The Registrant is authorized to issue 10,000,000 shares of common stock, par value $1.00 per share. As of the date hereof, there are 6,890,742 shares of common stock issued and outstanding.
Voting Rights.
The holders of shares of common stock, as the only class of capital stock authorized under the Registrant’s Articles of Incorporation, possess exclusive voting rights with respect to matters to be voted upon by the Registrant’s shareholders. Such shareholders have the right to elect the Registrant’s Board of Directors and to act on such other matters as are required to be presented to them. Each holder of common stock is entitled to one vote per share. The holders of common stock have the right to vote their shares cumulatively in the election of directors only. See “Cumulative Voting Rights” below.
Cumulative Voting Rights.
The Registrant’s Bylaws provide for cumulative voting in the election of directors only. This means that a shareholder may multiply the number of shares held by the number of directors to be elected and cast the total number of votes so obtained for any one candidate or to divide such votes among the candidates in any manner the shareholder desires.
Dividend Rights.
The Registrant’s Board of Directors has the authority to declare dividends on the common stock, subject to statutory and regulatory requirements. For example, Pennsylvania law permits the payment of dividends if, after giving effect to the dividend, the Registrant is able to pay its debts as they come due in the usual course of business and its assets exceed its liabilities. Because the Registrant is a one bank holding company, bank dividend restrictions apply indirectly to the holding company as cash available for dividend distributions will initially come from dividends paid to the holding company by its principal operating subsidiary, Embassy Bank for the Lehigh Valley.

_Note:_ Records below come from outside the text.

(** The position of an item, sent back, is the key its entry has. *)
Lemma resume t idx it pk xk :
  item_wf it -> primaryKey t it = Ok pk -> cursor_key idx it pk = Ok (Some xk) ->
  startPosition t idx (ItemJSON (lastKey t idx it)) = Ok xk.
Proof.
  intros W Hp Hc.
  assert (Forall (fun kp => is_Some (it !! kp_name kp)) (key_parts t idx)) as Hk.
  { apply primaryKey_parts in Hp as Hp'. destruct Hp' as (? & ? & Hp' & _). apply parts_present in Hp'.
    apply (cursor_key_parts t) in Hc as (? & ? & ? & Hc & _); [|done]. apply parts_present in Hc.
    unfold key_parts. simpl in *. apply Forall_cons in Hp' as [? ?]. constructor; [done|]. apply Forall_app.
    split; [done|]. by destruct idx. }
  destruct (lastKey_spec t idx it Hk) as [Hs _].
  assert (forall kp, kp ∈ key_parts t idx -> index_attr kp (lastKey t idx it) = index_attr kp it /\
    key_attr kp (lastKey t idx it) = key_attr kp it) as Ha.
  { intros kp Hkp. unfold index_attr, key_attr. by rewrite (lastKey_lookup t idx it kp). }
  unfold startPosition. rewrite ItemFromJSON_ItemJSON; [|intros k v Hv; eapply W, lookup_weaken; done]. simpl.
  assert (primaryKey t (lastKey t idx it) = Ok pk) as ->.
  { rewrite <- Hp. unfold primaryKey. rewrite (proj2 (Ha (t_hash t) ltac:(by left))).
    destruct (t_range t) as [r|] eqn:Er; [|done].
    rewrite (proj2 (Ha r ltac:(unfold key_parts; rewrite Er; right; by left))). done. }
  simpl. destruct idx as [ix|]; [|by injection Hc as ->].
  assert (indexKeyFor ix (lastKey t (Some ix) it) pk = indexKeyFor ix it pk) as ->.
  { unfold indexKeyFor.
    rewrite (proj1 (Ha (ix_hash ix) ltac:(unfold key_parts; right; apply elem_of_app; right; by left))).
    destruct (ix_range ix) as [r|] eqn:Er; [|done].
    rewrite (proj1 (Ha r ltac:(unfold key_parts; rewrite Er; right; apply elem_of_app; right; right; by left))). done. }
  simpl in Hc. by rewrite Hc.
Qed.

(** ** Partitions *)

Lemma Encode_prefix a b ea eb x :
  key_value a -> key_value b -> Encode a = Ok ea -> Encode b = Ok eb ->
  (has_prefix (eb +:+ x) ea = true <-> CompareValues a b = 0) /\ (CompareValues a b = 0 -> ea = eb).
Proof.
  intros Ka Kb Ha Hb. destruct (Encode_ordered a b ea eb Ka Kb Ha Hb) as [[E ->]|D].
  - apply Z.compare_eq in E. rewrite has_prefix_app. done.
  - destruct D as (q & c & d & s & t & -> & -> & Hcd & Ho). split; [|intros E; by rewrite E in Ho].
    split; [|intros E; by rewrite E in Ho].
    rewrite has_prefix_spec. intros (u & Hu). rewrite !sapp_assoc in Hu. apply sapp_inj_l in Hu.
    injection Hu as -> _. rewrite Z.compare_refl in Hcd. congruence.
Qed.

Lemma Encode_head v e : Encode v = Ok e -> exists c e', e = String c e' /\ byte_of c < 255.
Proof.
  destruct v; try done; simpl; intros [= <-]; unfold encodeNumber; repeat case_goal;
    do 2 eexists; (split; [reflexivity|]); vm_compute; done.
Qed.

Lemma below_above c s : byte_of c < 255 -> bytes_lt (String c s) above.
Proof.
  intros H. unfold bytes_lt, above. simpl. change (byte_of (chr 255)) with 255.
  by rewrite (proj2 (Z.compare_lt_iff _ _) H).
Qed.

(** What follows the partition in a cursor key is below nine bytes of 255. *)
Lemma tail_below h s kb idx pk p :
  Composite h s = Ok kb -> Encode h = Ok p -> slen pk < 2 ^ 31 ->
  exists tl, kb +:+ suffix idx pk = p +:+ tl /\ bytes_lt tl above /\
    match s with Some v => exists es, Encode v = Ok es /\ tl = es +:+ suffix idx pk | None => True end.
Proof.
  intros (ep & es & Hp & -> & Hs)%Composite_Ok Hp' Hl. assert (ep = p) as -> by congruence.
  exists (es +:+ suffix idx pk). rewrite sapp_assoc. split; [done|]. destruct s as [v|].
  - split; [|eauto]. destruct (Encode_head v es Hs) as (c & e' & -> & Hc). by apply below_above.
  - subst es. split; [|done]. destruct idx; simpl; [|done]. unfold be32. apply below_above.
    pose proof (slen_nonneg pk). rewrite byte_of_chr. zdiv.
Qed.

Federal Reserve Board policy states that a bank holding company should pay cash dividends only out of income over the past year and only if prospective earnings retention is consistent with the organization’s expected future needs and financial condition. Additionally, the Federal Reserve has indicated that a “small bank holding company” such as the Registrant is not expected to pay corporate dividends until such time as its debt to equity ratio is 1:1 or less and its bank subsidiaries are otherwise well-managed, well-capitalized, and not under any supervisory order.
No assurances can be given that any dividends will in fact be paid on the common stock, or that, if dividends are paid, they will not be reduced or discounted in the future.
Conversion, Redemption, Preemption Rights and Repurchase Provisions.
The common stock has no preemptive, subscription or conversion rights, and no redemption or repurchase provisions. The shares are non-assessable and require no sinking fund. Common stock repurchases, however, are subject to Federal Reserve Board regulations, which generally require no more than ten percent of the outstanding shares of Registrant common stock be repurchased in any 12-month period, unless the Registrant is deemed “well-managed” and “well-capitalized” under applicable regulations.
Liquidation Rights.
In the event of a liquidation, dissolution or winding up of the Registrant, the holders of common stock are entitled to share ratably in all assets remaining after payment of all liabilities.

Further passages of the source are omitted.